(* ===== verification/Kdf.v ===== *)
(** * Key derivation and passwords (kernel/crypto/crypto.c, kernel/auth/password_hash.c)

    The hash dispatch, HMAC and PBKDF2 of crypto.c over the hash functions of
    Sha2.v, and the password strings of password_hash.c.  The contents of the memory
    the hash contexts are allocated in are arguments ([fresh]); allocations succeed.

    A C string is the list of its characters without the terminator, so reading past
    the list gives the terminator 0.

    Specification: [hmac] and [pbkdf2_block] are RFC 2104 and RFC 8018 over the
    kernel's SHA-256. *)

From Stdlib Require Import Lia String.
From stdpp Require Import base tactics list numbers option.
From S2P Require Import Prelude Bytes Sha2.
Import Sha256.

(** ** Hash dispatch *)

Inductive crypto_hash_type_t := CRYPTO_HASH_SHA256 | CRYPTO_HASH_SHA512 | CRYPTO_HASH_MD5.

Definition SHA256_HASH_SIZE : nat := 32.
Definition SHA512_HASH_SIZE : nat := 64.

Definition crypto_hash (type : crypto_hash_type_t) (fresh : option (list Z)) (data : option (list Z)) (out : bool) :
    error_code_t * option (list Z) :=
  match data, out with
  | Some data, true =>
      match type with
      | CRYPTO_HASH_SHA256 => sha256_hash fresh (Some data) true
      | CRYPTO_HASH_SHA512 => Sha512.sha512_hash fresh (Some data) true
      | CRYPTO_HASH_MD5 => (ERR_NOT_SUPPORTED, None)
      end
  | _, _ => (ERR_INVALID_ARG, None)
  end.

(** A context pointer does not say which hash it belongs to. *)
Inductive hash_context :=
  | Ctx256 (c : sha256_context_t)
  | Ctx512 (c : Sha512.sha512_context_t).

EXERCISE INSTRUCTIONS
Quote the material exactly, leaving nothing out.

OUTPUT
(* ===== verification/Kdf.v ===== *)
(** * Key derivation and passwords (kernel/crypto/crypto.c, kernel/auth/password_hash.c)

    The hash dispatch, HMAC and PBKDF2 of crypto.c over the hash functions of
    Sha2.v, and the password strings of password_hash.c.  The contents of the memory
    the hash contexts are allocated in are arguments ([fresh]); allocations succeed.

    A C string is the list of its characters without the terminator, so reading past
    the list gives the terminator 0.

    Specification: [hmac] and [pbkdf2_block] are RFC 2104 and RFC 8018 over the
    kernel's SHA-256. *)

From Stdlib Require Import Lia String.
From stdpp Require Import base tactics list numbers option.
From S2P Require Import Prelude Bytes Sha2.
Import Sha256.

(** ** Hash dispatch *)

Inductive crypto_hash_type_t := CRYPTO_HASH_SHA256 | CRYPTO_HASH_SHA512 | CRYPTO_HASH_MD5.

Definition SHA256_HASH_SIZE : nat := 32.
Definition SHA512_HASH_SIZE : nat := 64.

Definition crypto_hash (type : crypto_hash_type_t) (fresh : option (list Z)) (data : option (list Z)) (out : bool) :
    error_code_t * option (list Z) :=
  match data, out with
  | Some data, true =>
      match type with
      | CRYPTO_HASH_SHA256 => sha256_hash fresh (Some data) true
      | CRYPTO_HASH_SHA512 => Sha512.sha512_hash fresh (Some data) true
      | CRYPTO_HASH_MD5 => (ERR_NOT_SUPPORTED, None)
      end
  | _, _ => (ERR_INVALID_ARG, None)
  end.

(** A context pointer does not say which hash it belongs to. *)
Inductive hash_context :=
  | Ctx256 (c : sha256_context_t)
  | Ctx512 (c : Sha512.sha512_context_t).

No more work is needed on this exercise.